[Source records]
(* ===== verification/ReplyDispatcher.v ===== *)
(** * Replies by request

    [BasicLibs/core/structure/ReplyDispatcher.h]: a table from the UUID of a request to its
    reply, split into buckets with a lock each.  Entries are shared objects of a heap:
    a thread keeps its entry when the table forgets it.  The methods are made of the
    critical sections of the code; [pc_step] interleaves them.  The cleaner
    ([ReplyDispatcherWithCleaner.h]) calls [remove_expired] from time to time.  What
    [std::hash] gives and what a reply is after its value has been moved away are parameters. *)

From stdpp Require Import gmap list.
From S2P Require Import Prelude.
Open Scope Z_scope.
Open Scope list_scope.

Section Dispatcher.
Context {K : Type} `{Countable K} {T : Type}.
Context (hash : K -> Z) (moved : T -> T).

Record ReplyEntry := mkEntry { data : option T; created_time : time_point }.

Record ReplyDispatcher := mkDispatcher { _buckets : list (gmap K nat); heap : list ReplyEntry }.

Definition ReplyDispatcher_make (shard_count : nat) : ReplyDispatcher := mkDispatcher (replicate shard_count ∅) [].

Definition _get_bucket (d : ReplyDispatcher) (uuid : K) : nat := Z.to_nat (hash uuid mod Z.of_nat (length (_buckets d))).

Definition table (d : ReplyDispatcher) (uuid : K) : gmap K nat := default ∅ (_buckets d !! _get_bucket d uuid).

(** ** Critical sections *)

(** [try_emplace] of a new entry. *)
Definition enter (now : time_point) (uuid : K) (d : ReplyDispatcher) : nat * ReplyDispatcher :=
  match table d uuid !! uuid with
  | Some e => (e, d)
  | None =>
      let e := length (heap d) in
      (e, mkDispatcher (alter <[uuid := e]> (_get_bucket d uuid) (_buckets d)) (heap d ++ [mkEntry None now]))
  end.

Definition set_data (e : nat) (v : option T) (d : ReplyDispatcher) : ReplyDispatcher :=
  mkDispatcher (_buckets d) (alter (fun entry => mkEntry v (created_time entry)) e (heap d)).

(** A move out of an [optional] leaves it engaged, with a value moved from. *)
Definition take_data (e : nat) (d : ReplyDispatcher) : option (T * ReplyDispatcher) :=
  match heap d !! e ≫= data with
  | Some v => Some (v, set_data e (Some (moved v)) d)
  | None => None
  end.

Definition erase (uuid : K) (d : ReplyDispatcher) : ReplyDispatcher :=
  mkDispatcher (alter (delete uuid) (_get_bucket d uuid) (_buckets d)) (heap d).

(** Empties a bucket; the entries it had. *)
Definition clear_bucket (i : nat) (d : ReplyDispatcher) : list nat * ReplyDispatcher :=
  ((map_to_list (default ∅ (_buckets d !! i))).*2, mkDispatcher (<[i := ∅]> (_buckets d)) (heap d)).

Definition expire_bucket (now expiration : Z) (i : nat) (d : ReplyDispatcher) : ReplyDispatcher :=
  let kept e := match heap d !! e with Some entry => now - created_time entry <=? expiration | None => true end in
  mkDispatcher (alter (filter (fun ue => kept ue.2 = true)) i (_buckets d)) (heap d).

(** ** Methods, when no other thread intervenes *)

Definition set_reply (now : time_point) (uuid : K) (reply_data : T) (d : ReplyDispatcher) : ReplyDispatcher :=
  let '(e, d) := enter now uuid d in set_data e (Some reply_data) d.

(** Nothing arrives while it waits. *)
Definition wait_and_get (now : time_point) (uuid : K) (d : ReplyDispatcher) : option T * ReplyDispatcher :=
  let '(e, d) := enter now uuid d in
  match take_data e d with
  | Some (v, d) => (Some v, erase uuid d)
  | None => (None, d)
  end.

Definition terminate (d : ReplyDispatcher) : ReplyDispatcher :=
  foldl (fun d i => let '(es, d) := clear_bucket i d in foldl (fun d e => set_data e None d) d es) d (seq 0 (length (_buckets d))).

Definition is_exist_in_entry (uuid : K) (d : ReplyDispatcher) : bool := bool_decide (is_Some (table d uuid !! uuid)).

Definition remove_expired (now expiration : Z) (d : ReplyDispatcher) : ReplyDispatcher :=
  foldl (fun d i => expire_bucket now expiration i d) d (seq 0 (length (_buckets d))).

Definition total_size (d : ReplyDispatcher) : nat := sum_list_with size (_buckets d).

Definition remove (uuid : K) (d : ReplyDispatcher) : ReplyDispatcher :=
  match table d uuid !! uuid with Some _ => erase uuid d | None => d end.

(** ** The cleaner *)

(** Times in milliseconds; the clock of the entries is taken in milliseconds too. *)
Record ReplyDispatcherWithCleaner := mkWithCleaner {
  dispatcher_ : ReplyDispatcher;
  expiration_time_ms_ : Z;
  interval_time_ms_ : Z
}.

Definition StartAutoCleanup (expiration_ms interval_ms : Z) (c : ReplyDispatcherWithCleaner) : ReplyDispatcherWithCleaner :=
  mkWithCleaner (dispatcher_ c) expiration_ms (if interval_ms <? 100 then 100 else interval_ms).

(** A turn of the cleaner's loop; [running]: the flag before the turn and after the wait.  The
    result says whether it goes on. *)
Definition CleanupRunner_iteration (running running_after_wait : bool) (now : time_point) (c : ReplyDispatcherWithCleaner)
    : bool * ReplyDispatcherWithCleaner :=
  if running then
    (running_after_wait, mkWithCleaner (remove_expired now (expiration_time_ms_ c) (dispatcher_ c)) (expiration_time_ms_ c) (interval_time_ms_ c))
  else (false, c).

(** ** Threads *)

Inductive Call := Setting (uuid : K) (v : T) | Getting (uuid : K) | Removing (uuid : K) | Terminating | Expiring (expiration : Z).

Inductive Pc :=
| Begin (c : Call)
| SetPut (uuid : K) (v : T) (e : nat)
| GetWait (uuid : K) (e : nat)
| GetErase (uuid : K) (v : T)
| TermBucket (i : nat)
| TermNotify (i : nat) (es : list nat)
| ExpBucket (now expiration : Z) (i : nat)
| Got (uuid : K) (answer : option T)
| Finished.

(** A section of a thread, at the time [now].  A wait that has timed out looks at the
    entry once more. *)
Inductive pc_step (now : time_point) : ReplyDispatcher -> Pc -> ReplyDispatcher -> Pc -> Prop :=
| set_enter d uuid v e d' : enter now uuid d = (e, d') -> pc_step now d (Begin (Setting uuid v)) d' (SetPut uuid v e)
| set_put d uuid v e : pc_step now d (SetPut uuid v e) (set_data e (Some v) d) Finished
| get_enter d uuid e d' : enter now uuid d = (e, d') -> pc_step now d (Begin (Getting uuid)) d' (GetWait uuid e)
| get_take d uuid e v d' : take_data e d = Some (v, d') -> pc_step now d (GetWait uuid e) d' (GetErase uuid v)
| get_timeout d uuid e : take_data e d = None -> pc_step now d (GetWait uuid e) d (Got uuid None)
| get_erase d uuid v : pc_step now d (GetErase uuid v) (erase uuid d) (Got uuid (Some v))
| remove_step d uuid : pc_step now d (Begin (Removing uuid)) (remove uuid d) Finished
| term_start d : pc_step now d (Begin Terminating) d (TermBucket 0)
| term_bucket d i es d' : (i < length (_buckets d))%nat -> clear_bucket i d = (es, d') -> pc_step now d (TermBucket i) d' (TermNotify i es)
| term_notify d i e es : pc_step now d (TermNotify i (e :: es)) (set_data e None d) (TermNotify i es)
| term_next d i : pc_step now d (TermNotify i []) d (TermBucket (S i))
| term_end d i : (length (_buckets d) <= i)%nat -> pc_step now d (TermBucket i) d Finished
| exp_start d expiration : pc_step now d (Begin (Expiring expiration)) d (ExpBucket now expiration 0)
| exp_bucket d start expiration i :
    (i < length (_buckets d))%nat -> pc_step now d (ExpBucket start expiration i) (expire_bucket start expiration i d) (ExpBucket start expiration (S i))
| exp_end d start expiration i : (length (_buckets d) <= i)%nat -> pc_step now d (ExpBucket start expiration i) d Finished.

Inductive step : ReplyDispatcher * list Pc -> ReplyDispatcher * list Pc -> Prop :=
| step_thread now j d p pool d' p' : pool !! j = Some p -> pc_step now d p d' p' -> step (d, pool) (d', <[j := p']> pool).

(** From a new dispatcher with these calls still to come, in any order. *)
Definition reachable (shard_count : nat) (calls : list Call) : ReplyDispatcher * list Pc -> Prop :=
  rtc step (ReplyDispatcher_make shard_count, Begin <$> calls).
End Dispatcher.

• [EXERCISE OBJECTIVE] Among the entries above, the line containing "Begin (c : Call)", the line containing "d' (GetWait uuid e)", and all lines between them are to be restated word for word; nothing else belongs in the reply.

• [RESULT OF THE TASK]
| Begin (c : Call)
| SetPut (uuid : K) (v : T) (e : nat)
| GetWait (uuid : K) (e : nat)
| GetErase (uuid : K) (v : T)
| TermBucket (i : nat)
| TermNotify (i : nat) (es : list nat)
| ExpBucket (now expiration : Z) (i : nat)
| Got (uuid : K) (answer : option T)
| Finished.

(** A section of a thread, at the time [now].  A wait that has timed out looks at the
    entry once more. *)
Inductive pc_step (now : time_point) : ReplyDispatcher -> Pc -> ReplyDispatcher -> Pc -> Prop :=
| set_enter d uuid v e d' : enter now uuid d = (e, d') -> pc_step now d (Begin (Setting uuid v)) d' (SetPut uuid v e)
| set_put d uuid v e : pc_step now d (SetPut uuid v e) (set_data e (Some v) d) Finished
| get_enter d uuid e d' : enter now uuid d = (e, d') -> pc_step now d (Begin (Getting uuid)) d' (GetWait uuid e)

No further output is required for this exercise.